** WORK REQUEST **
Nothing is needed except the lines below that run from the one with "Definition call_toLowerCase (k" through the one with "when (125 <? len)%Z", repeated exactly.

** SOURCE INFORMATION **
(** Claim C3.  Publishing through a connection is ingesting: when a publisher is connected
    through an idle session of a coordinator and hands over an event whose stamped form
    fits the wire, and the acknowledgement of its ingestion fits it too, the call returns,
    however the network cuts both streams; the coordinator has ingested exactly that event
    (with its metadata in canonical order), the publisher is told whether it was accepted,
    a duplicate or refused, with the protocol's code for the reason, the detail and the
    number of missing sequences, and both sides are ready for the next event.  Whether an
    accepted event was counted and how it was attributed is not in the acknowledgement,
    and the claim says nothing of what the client puts in these fields. *)
Theorem publish_is_ingest (settings : CoordinatorOptions.t) (clk : nat → nat → nat → Z) (peer : string)
    (cut : list Z → list (list Z)) (h : Z) (p : ObservationPublisher.t) (s : Cluster.t)
    (session : Session.t) (o : Observation.t) :
  cut_ok cut → publishing h p s session →
  let '(p1, o1) := ObservationPublisher.stamp_event o p in
  let now := reading clk cut s (event_frame p1 o1) 0 in
  let '(st, out) := ingest now (observation_wire_form o1) (Server.observatory (Cluster.server s)) in
  observation_fits o1 → ack_fits (event_ack st out) →
  ∃ p' s' told, ObservationPublisher.publish (coordinator_network settings clk peer cut) o p s
             = Some ((p', s'), Ok told)
    ∧ answers out told
    ∧ Server.observatory (Cluster.server s') = st ∧ publishing h p' s' session.
Proof.
  intros Hcut [Hcon Hat]. pose proof (stamp_event_base o p) as Eb. pose proof (stamp_event_connected o p) as Ec.
  destruct (ObservationPublisher.stamp_event o p) as [p1 o1] eqn:Es. cbn [fst] in Eb, Ec.
  cbn zeta. destruct (ingest _ _ _) as [st out] eqn:Ei. intros Ho Ha.
  assert (Hout : answers out (ObservationPublisher.outcome_of (event_ack st out))).
  { pose proof (outcome_of_event_ack (reading clk cut s (event_frame p1 o1) 0) (observation_wire_form o1)
      (Server.observatory (Cluster.server s))) as H. cbn zeta in H. by rewrite Ei in H. }
  pose proof (observation_payload_fits o1 Ho) as [Hb Hz].
  destruct (codes_whole _ _ _ (codes_observation o1 Ho)) as (Hw & _ & _).
  pose proof (number_frame_attached h ClientRole.Publisher (ObservationPublisher.base p1) s session) as Hat1.
  rewrite Eb in Hat1. specialize (Hat1 Hat).
  unfold ObservationPublisher.publish. rewrite Hcon, Es. cbn [negb]. unfold ObservationPublisher.number_frame.
  destruct (BaseClient.number_frame (ObservationPublisher.base p1)) as [c1 n] eqn:En. rewrite Hw.
  unfold ObservationPublisher.exchange. cbn [ObservationPublisher.base].
  assert (Ef : event_frame p1 o1
    = Frame.mk MessageType.PublishEvent frame_flags.kAckRequired n (write_observation o1 []).2)
    by (unfold event_frame; by rewrite En).
  rewrite Ef in Ei.
  rewrite Eb in En. rewrite En in Hat1. cbn [fst] in Hat1.
  rewrite (exchange_served settings clk peer cut h ClientRole.Publisher c1 s session _
    (acked st session (Cluster.server s) (event_ack st out)) (event_ack st out) Hcut);
    [| | exact Ha | exact Hat1 | | reflexivity | apply Hat | apply Hat].
  - cbn [mbind option_bind]. do 3 eexists. split; [reflexivity|]. split; [exact Hout|]. split; [reflexivity|].
    destruct (tally_frame (event_ack st out) (p1 <| ObservationPublisher.base := c1 |>)) as [E1 E2].
    split; [exact (eq_trans E2 (eq_trans Ec Hcon))|].
    refine (eq_rect_r (λ c, attached h ClientRole.Publisher c _ session) _ E1). by apply attached_served.
  - eapply (request_frame_fits _ _ _ 2378); try done.
    pose proof (number_frame_uint (ObservationPublisher.base p)) as Hn. by rewrite En in Hn.
  - rewrite dispatch_event by (apply Hat || done). by rewrite Ei.
Qed.

(** *** A concrete network *)

(** It delivers a stream in pieces of at most 64 bytes. *)
Fixpoint pieces (fuel : nat) (l : list Z) : list (list Z) :=
  match fuel, l with
  | S fuel, _ :: _ => take 64 l :: pieces fuel (drop 64 l)
  | _, _ => []
  end.
Definition split_stream (l : list Z) : list (list Z) := pieces (length l) l.

Lemma pieces_ok fuel : ∀ l,
  (length l ≤ fuel)%nat → concat (pieces fuel l) = l ∧ Forall chunk_ok (pieces fuel l).
Proof.
  induction fuel as [|fuel IH]; intros [|x l] Hl; cbn [length] in Hl; try (by split; [|constructor]); [lia|].
  cbn [pieces concat]. destruct (IH (drop 64 (x :: l))) as [Hc Hf].
  { rewrite length_drop. cbn [length]. lia. }
  rewrite Hc, take_drop. split; [done|]. constructor; [|done].
  split; [done|]. unfold zlen. rewrite length_take. change kChunkSize with 16384. lia.
Qed.
Lemma split_stream_ok : cut_ok split_stream.
Proof. intros l. by apply pieces_ok. Qed.

Definition ticks (i j k : nat) : Z := 1000 + Z.of_nat (100 * i + 10 * j + k).
Definition local_network : Network.t Cluster.t :=
  coordinator_network settings ticks "127.0.0.1:40000" split_stream.
Definition idle_cluster : Cluster.t := Cluster.mk fresh_server 0.

(** A publisher that connects, and what came of it. *)
Definition connected_publisher : ObservationPublisher.t * Cluster.t := Eval vm_compute in
  match ObservationPublisher.connect local_network 7 ClientOptions.default (sample_registration "pub.a" 1)
          ObservationPublisher.make idle_cluster with
  | Some (ps, Ok _) => ps
  | _ => (ObservationPublisher.make, idle_cluster)
  end.
Lemma publisher_connects :
  ObservationPublisher.connect local_network 7 ClientOptions.default (sample_registration "pub.a" 1)
    ObservationPublisher.make idle_cluster = Some (connected_publisher, ok_status).
Proof. by vm_compute. Qed.

Definition remote_session (s : Cluster.t) : Session.t :=
  default (Session.fresh 1 "") (Server.sessions (Cluster.server s) !! 1).
Lemma publisher_attached :
  publishing 1 connected_publisher.1 connected_publisher.2 (remote_session connected_publisher.2).
Proof. split; [reflexivity|]. by constructor; vm_compute. Qed.

Definition remote_event : Observation.t :=
  Observation.empty <| Observation.type := EventType.RemoteRead |>
    <| Observation.timestamp_ns := 5 |> <| Observation.bytes := 64 |>.

Definition stamped_event : Observation.t := Eval vm_compute in
  (ObservationPublisher.stamp_event remote_event connected_publisher.1).2.
Lemma remote_event_stamped :
  ObservationPublisher.stamp_event remote_event connected_publisher.1 = (connected_publisher.1, stamped_event).
Proof. by vm_compute. Qed.
Lemma stamped_event_fits : observation_fits stamped_event.
Proof.
  unfold observation_fits, in_uint, in_i64, enum_fits, resource_fits, name_fits, option_fits.
  cbn. split_and!; try done; try (right; apply validate_identity_token_ok; by vm_compute);
    try (apply validate_identity_token_ok; by vm_compute); try lia.
  by repeat split; try constructor.
Qed.

Lemma publish_is_ingest_witness :
  ∃ p' s' told, ObservationPublisher.publish local_network remote_event connected_publisher.1 connected_publisher.2
                  = Some ((p', s'), Ok told)
    ∧ IngestionOutcome.disposition told = IngestionDisposition.Accepted
    ∧ publishing 1 p' s' (remote_session connected_publisher.2).
Proof.
  pose proof (publish_is_ingest settings ticks "127.0.0.1:40000" split_stream 1 connected_publisher.1
    connected_publisher.2 (remote_session connected_publisher.2) remote_event split_stream_ok
    publisher_attached) as H.
  rewrite remote_event_stamped in H. cbn zeta iota beta in H.
  destruct (ingest _ _ _) as [st out] eqn:Ei in H.
  assert (Eo : IngestionOutcome.disposition out = IngestionDisposition.Accepted).
  { apply (f_equal snd) in Ei. cbn [snd] in Ei. subst out. by vm_compute. }
  destruct (H stamped_event_fits) as (p' & s' & told & Hp & Ht & _ & Ha).
  - apply (f_equal (λ r, event_ack r.1 r.2)) in Ei. cbn [fst snd] in Ei. rewrite <- Ei.
    unfold ack_fits, enum_fits, in_uint. vm_compute. repeat split; discriminate.
  - exists p', s', told. split; [exact Hp|]. split; [|exact Ha]. apply Ht. by left.
Defined.
Lemma dispatch_query {A} n (q : Query A) session s r :
  Session.hello_done session = true → Session.role session = ClientRole.Client → query_fits q →
  answer q (k 0%nat) (Server.observatory s) = Some r → answer_fits q r.2 →
  dispatch (CoordinatorOptions.endpoint settings) (CoordinatorOptions.state_path settings)
    (CoordinatorOptions.save settings) k
    (Frame.mk (query_type q) frame_flags.kAckRequired n (query_payload q []).2) (enter session s)
  = Some (answered q session s r).
Proof.
  intros Hh Hr Hf Ha Hfit. rewrite (dispatch_allowed settings k _ session s ClientRole.Client) by (done || by destruct q).
  destruct q as [o|o|region]; cbn [query_type query_payload]; unfold handle; cbn [Frame.type].
  - unfold handle_query_snapshot. rewrite read_flags_written, requested_flags.
    change (World.observatory (enter session s)) with (Server.observatory s).
    cbn [answer] in Ha. rewrite Ha. cbn [mbind option_bind].
    by rewrite (respond_or_fail_written (AskSnapshot o) r.2) by done.
  - unfold handle_query_findings. rewrite read_flags_written, requested_flags.
    change (World.observatory (enter session s)) with (Server.observatory s).
    cbn [answer] in Ha. destruct (analyze_all _ _) as [found|]; [|done]. injection Ha as <-.
    cbn [mbind option_bind]. by rewrite (respond_or_fail_written (AskFindings o) (capped Limits.kMaxQueryResults found)) by done.
  - unfold handle_query_attribution.
    erewrite parse_all_coded by (apply codes_text; [apply Hf|done]). rewrite parse_name_valid by done.
    change (World.observatory (enter session s)) with (Server.observatory s).
    unfold attribute_region. rewrite (proj2 (validate_identity_token_ok region) Hf).
    injection Ha as <-. reflexivity.
Qed.
End serving.
(** * PurchaseProcessor: a shallow embedding of
      [src/resources/purchase/processor.ts]

    The processor is a class of asynchronous methods over a Knex
    connection (tables [Purchases] and [Tickets]), the system clock and
    the MercadoPago gateway.  Every [await] is sequential, so a method is
    modelled as a computation in a state-and-exception monad over a
    [World]: the database contents plus the number of clock readings
    taken so far.  A thrown exception keeps the writes made before it
    (the source opens no transaction).  Queries themselves are taken to
    succeed: a lost connection is outside the model. *)

From Stdlib Require Import ZArith QArith Qabs Qpower List String Ascii Lia.
From Stdlib Require Import DecimalString.
From Stdlib Require Import Floats.SpecFloat.
From stdpp Require Import gmap strings list.

Local Open Scope string_scope.
Local Open Scope Z_scope.

(** ** JavaScript numbers

    Prices go through [Number(record.price)] and are added with [+]:
    IEEE-754 binary64 values and round-to-nearest-even addition, which is
    what [SpecFloat] specifies for [prec = 53] and [emax = 1024]. *)
Module JsNumber.

Definition number : Type := spec_float.

Definition prec : Z := 53.
Definition emax : Z := 1024.

(** [a + b] on numbers. *)
Definition add (a b : number) : number := SFadd prec emax a b.

(** The literal [0]. *)
Definition zero : number := S754_zero false.

(** The number an integer literal or an integral column value denotes
    (rounded when it has more than 53 significant bits). *)
Definition of_Z (z : Z) : number := binary_normalize prec emax z 0 false.

(** The rational a finite number denotes exactly. *)
Definition value (x : number) : option Q :=
  match x with
  | S754_zero _ => Some 0%Q
  | S754_finite s m e =>
      Some (inject_Z (cond_Zopp s (Zpos m)) * Qpower 2 e)%Q
  | S754_infinity _ | S754_nan => None
  end.
Definition failed_to_parse (content : string) : Thrown :=
  ThrownError (new_Error ("Failed to parse JSON from model response: " +:+ content)).

(** The inner [try]/[catch] around the clean-up and [JSON.parse]. *)
Definition parse_content (content : JsVal) : Outcome JsVal :=
  match content with
  | JStr s =>
      match JSON_parse (cleanContent s) with
      | Some parsedContent => Returns parsedContent
      | None => Throws (failed_to_parse s)
      end
  | _ =>
      (* [content.trim] is not a function; the handler formats [content] *)
      match ToString content with
      | Returns s => Throws (failed_to_parse s)
      | Throws t => Throws t
      end
  end.

Definition makeRequest (requestBody : JsVal) : M W JsVal :=
  let headers :=
    ([("Content-Type", "application/json")]
     ++ (if String.eqb apiKey "" then [] else [("Authorization", "Bearer " +:+ apiKey)]))%list in
  response ← fetchWithTimeout
    (mkRequest (baseUrl +:+ "/chat/completions") "POST" headers requestBody) timeoutMs;
  if negb (ok response) then
    throw (ThrownError (new_Error ("OpenAI API error: "
             +:+ JsString.of_Z (status response) +:+ " " +:+ statusText response)))
  else
    data ← lift_outcome (json response);
    content ← lift_outcome (content_of data);
    if negb (truthy content) then
      throw (ThrownError (new_Error "No content in OpenAI response"))
    else
      parsedContent ← lift_outcome (parse_content content);
      validatedResult ← lift_outcome (processResult parsedContent);
      mret (with_raw validatedResult data).

Definition analyzeImage (requestBody : JsVal) : M (Run W) JsVal :=
  withRetry (makeRequest requestBody) retries default_baseDelayMs.
End Endpoint.
End OpenAICompatibleEndpoint.

(** ** Preset-aware validation ([backend/src/routes/analyze.ts]) *)

(** A row of the [presets] table, as far as validation reads it: three
    nullable integer columns. *)
Record Preset : Type := mkPreset {
  title_max_length : option Z;
  keywords_min : option Z;
  keywords_max : option Z
}.

Record ValidationResult : Type := mkValidation {
  is_valid : bool;
  warnings : list string;
  errors : list string
}.

(** [preset?.field || dflt] *)
Definition preset_or (preset : option Preset) (field : Preset → option Z) (dflt : Z) : Z :=
  match preset ≫= field with
  | Some n => if (n =? 0)%Z then dflt else n
  | None => dflt
  end.

(** The two arrays [validateMetadata] pushes to: warnings, then errors. *)
Definition Lists : Type := list string * list string.

Definition push_warning (msg : string) : M Lists unit :=
  modify (λ l, (l.1 ++ [msg], l.2)).
Definition push_error (msg : string) : M Lists unit :=
  modify (λ l, (l.1, l.2 ++ [msg])).
Definition when {S} (b : bool) (m : M S unit) : M S unit :=
  if b then m else mret ().

Definition not_a_function (what : string) : Thrown :=
  ThrownError (TypeError (what +:+ " is not a function")).

(** [k.toLowerCase()] *)
Definition call_toLowerCase (k : JsVal) : Outcome string :=
  match k with
  | JStr s => Returns (JsString.toLowerCase s)
  | JUndefined => Throws (ThrownError (TypeError "Cannot read properties of undefined (reading 'toLowerCase')"))
  | JNull => Throws (ThrownError (TypeError "Cannot read properties of null (reading 'toLowerCase')"))
  | _ => Throws (not_a_function "k.toLowerCase")
  end.

(** [items.map(f)] for a callback that may throw. *)
Fixpoint map_outcome {A B} (f : A → Outcome B) (items : list A) : Outcome (list B) :=
  match items with
  | [] => Returns []
  | x :: rest =>
      match f x with
      | Throws t => Throws t
      | Returns y =>
          match map_outcome f rest with
          | Throws t => Throws t
          | Returns ys => Returns (y :: ys)
          end
      end
  end.

Definition validate_title (metadata : JsVal) (preset : option Preset) : M Lists unit :=
  match get_opt metadata "title" with
  | JStr s =>
      if String.eqb s "" || (String.length (JsString.trim s) =? 0)%nat
      then push_error "Title is required"
      else
        let maxLength := preset_or preset title_max_length 70 in
        let len := Z.of_nat (String.length s) in
        when (maxLength <? len)%Z
          (push_warning ("Title exceeds " +:+ JsString.of_Z maxLength +:+ " characters ("
                         +:+ JsString.of_Z len +:+ ")"))
  | t =>
      if truthy t then throw (not_a_function "metadata.title.trim")
      else push_error "Title is required"
  end.

Definition validate_alt_text (metadata : JsVal) : M Lists unit :=
  match get_opt metadata "alt_text" with
  | JStr s =>
      if String.eqb s "" || (String.length (JsString.trim s) =? 0)%nat
      then push_warning "Alt text is missing"
      else
        let len := Z.of_nat (String.length s) in
        when (125 <? len)%Z
          (push_warning ("Alt text exceeds 125 characters (" +:+ JsString.of_Z len +:+ ")"))
  | a =>
      if truthy a then throw (not_a_function "metadata.alt_text.trim")
      else push_warning "Alt text is missing"
  end.

Definition too_few (count minKeywords : Z) : string :=
  "Too few keywords: " +:+ JsString.of_Z count +:+ " (minimum: "
  +:+ JsString.of_Z minKeywords +:+ ")".

Definition too_many (count maxKeywords : Z) : string :=
  "Too many keywords: " +:+ JsString.of_Z count +:+ " (maximum: "
  +:+ JsString.of_Z maxKeywords +:+ ")".

Definition validate_keywords (metadata : JsVal) (preset : option Preset) : M Lists unit :=
  match get_opt metadata "keywords" with
  | JArr items =>
      let minKeywords := preset_or preset keywords_min 15 in
      let maxKeywords := preset_or preset keywords_max 25 in
      let count := Z.of_nat (length items) in
      when (count <? minKeywords)%Z (push_warning (too_few count minKeywords));;
      when (maxKeywords <? count)%Z (push_warning (too_many count maxKeywords));;
      lowered ← lift_outcome (map_outcome call_toLowerCase items);
      let uniqueKeywords := Array_from_Set String.eqb lowered in
      when (negb (length uniqueKeywords =? length items)%nat)
        (push_warning "Duplicate keywords detected")
  | _ => push_error "Keywords must be an array"
  end.

Definition validateMetadata (metadata : JsVal) (preset : option Preset)
  : Outcome ValidationResult :=
  if negb (truthy metadata)
  then Returns (mkValidation false [] ["No metadata provided"])
  else
    match (validate_title metadata preset;;
           validate_alt_text metadata;;
           validate_keywords metadata preset) ([], []) with
    | (Returns _, (warnings, errors)) =>
        Returns (mkValidation (length errors =? 0)%nat warnings errors)
    | (Throws t, _) => Throws t
    end.

(** ** Orchestrator ([backend/src/routes/analyze.ts]) *)

Inductive Status : Type := pending | processing | completed | error.

#[global] Instance Status_eq_dec : EqDecision Status.
Proof. solve_decision. Defined.

(** The fields of an [ImageRecord] the processing loop reads. *)
Record ImageRecord : Type := mkImage {
  id : string;
  original_name : string;
  file_path : string
}.

(** The columns of the [images] table the processing loop writes. The
    keywords column holds the JSON text of [row_keywords]. *)
Record ImageRow : Type := mkRow {
  row_status : Status;
  row_alt_text : JsVal;
  row_title : JsVal;
  row_keywords : JsVal;
  row_error_message : option string
}.

(** The store and the rest of the environment. [db_faults] scripts the
    outcome of the coming [db.run] calls: [Some err] makes the next one
    call back with [err]; once the script is used up every call succeeds. *)
Record Pipeline (E : Type) : Type := mkPipeline {
  db : gmap string ImageRow;
  db_faults : list (option JsError);
  env : E
}.
Arguments mkPipeline {E} db db_faults env.
Arguments db {E} p.
Arguments db_faults {E} p.
Arguments env {E} p.

Definition set_processing (r : ImageRow) : ImageRow :=
  mkRow processing (row_alt_text r) (row_title r) (row_keywords r) (row_error_message r).

Definition set_completed (alt_text title keywords : JsVal) (r : ImageRow) : ImageRow :=
  mkRow completed alt_text title keywords (row_error_message r).

Definition set_error (message : string) (r : ImageRow) : ImageRow :=
  mkRow error (row_alt_text r) (row_title r) (row_keywords r) (Some message).

(** [error instanceof Error ? error.message : 'Unknown error'] *)
Definition message_of (error : Thrown) : string :=
  match error with
  | ThrownError e => err_message e
  | ThrownValue _ => "Unknown error"
  end.

Section Orchestrator.
Context {E : Type}.
(** [createModelEndpoint().analyzeImage({ filePathOrBase64, prompt })] *)
Variable analyzeImage : string → M E JsVal.

(** [db.run('UPDATE images SET ... WHERE id = ?', ...)], promisified. *)
Definition db_run (set : ImageRow → ImageRow) (image_id : string) : M (Pipeline E) unit :=
  λ p, match db_faults p with
       | Some err :: script => (Throws (ThrownError err), mkPipeline (db p) script (env p))
       | None :: script => (Returns (), mkPipeline (alter set image_id (db p)) script (env p))
       | [] => (Returns (), mkPipeline (alter set image_id (db p)) [] (env p))
       end.

Definition analyze (record : ImageRecord) : M (Pipeline E) JsVal :=
  λ p, let '(o, e') := analyzeImage (file_path record) (env p) in
       (o, mkPipeline (db p) (db_faults p) e').

(** The body of the [for] loop. *)
Definition process_one (preset : option Preset) (record : ImageRecord) : M (Pipeline E) unit :=
  try_catch
    (db_run set_processing (id record);;
     result ← analyze record;
     alt ← lift_outcome (get result "alt_text");
     let metadata :=
       JObj [("alt_text", alt); ("title", get_opt result "title");
             ("keywords", get_opt result "keywords")] in
     validation ← lift_outcome (validateMetadata metadata preset);
     db_run (set_completed alt (get_opt result "title") (get_opt result "keywords"))
            (id record))
    (λ error, db_run (set_error (message_of error)) (id record)).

** OUTPUT **
Definition call_toLowerCase (k : JsVal) : Outcome string :=
  match k with
  | JStr s => Returns (JsString.toLowerCase s)
  | JUndefined => Throws (ThrownError (TypeError "Cannot read properties of undefined (reading 'toLowerCase')"))
  | JNull => Throws (ThrownError (TypeError "Cannot read properties of null (reading 'toLowerCase')"))
  | _ => Throws (not_a_function "k.toLowerCase")
  end.

(** [items.map(f)] for a callback that may throw. *)
Fixpoint map_outcome {A B} (f : A → Outcome B) (items : list A) : Outcome (list B) :=
  match items with
  | [] => Returns []
  | x :: rest =>
      match f x with
      | Throws t => Throws t
      | Returns y =>
          match map_outcome f rest with
          | Throws t => Throws t
          | Returns ys => Returns (y :: ys)
          end
      end
  end.

Definition validate_title (metadata : JsVal) (preset : option Preset) : M Lists unit :=
  match get_opt metadata "title" with
  | JStr s =>
      if String.eqb s "" || (String.length (JsString.trim s) =? 0)%nat
      then push_error "Title is required"
      else
        let maxLength := preset_or preset title_max_length 70 in
        let len := Z.of_nat (String.length s) in
        when (maxLength <? len)%Z
          (push_warning ("Title exceeds " +:+ JsString.of_Z maxLength +:+ " characters ("
                         +:+ JsString.of_Z len +:+ ")"))
  | t =>
      if truthy t then throw (not_a_function "metadata.title.trim")
      else push_error "Title is required"
  end.

Definition validate_alt_text (metadata : JsVal) : M Lists unit :=
  match get_opt metadata "alt_text" with
  | JStr s =>
      if String.eqb s "" || (String.length (JsString.trim s) =? 0)%nat
      then push_warning "Alt text is missing"
      else
        let len := Z.of_nat (String.length s) in
        when (125 <? len)%Z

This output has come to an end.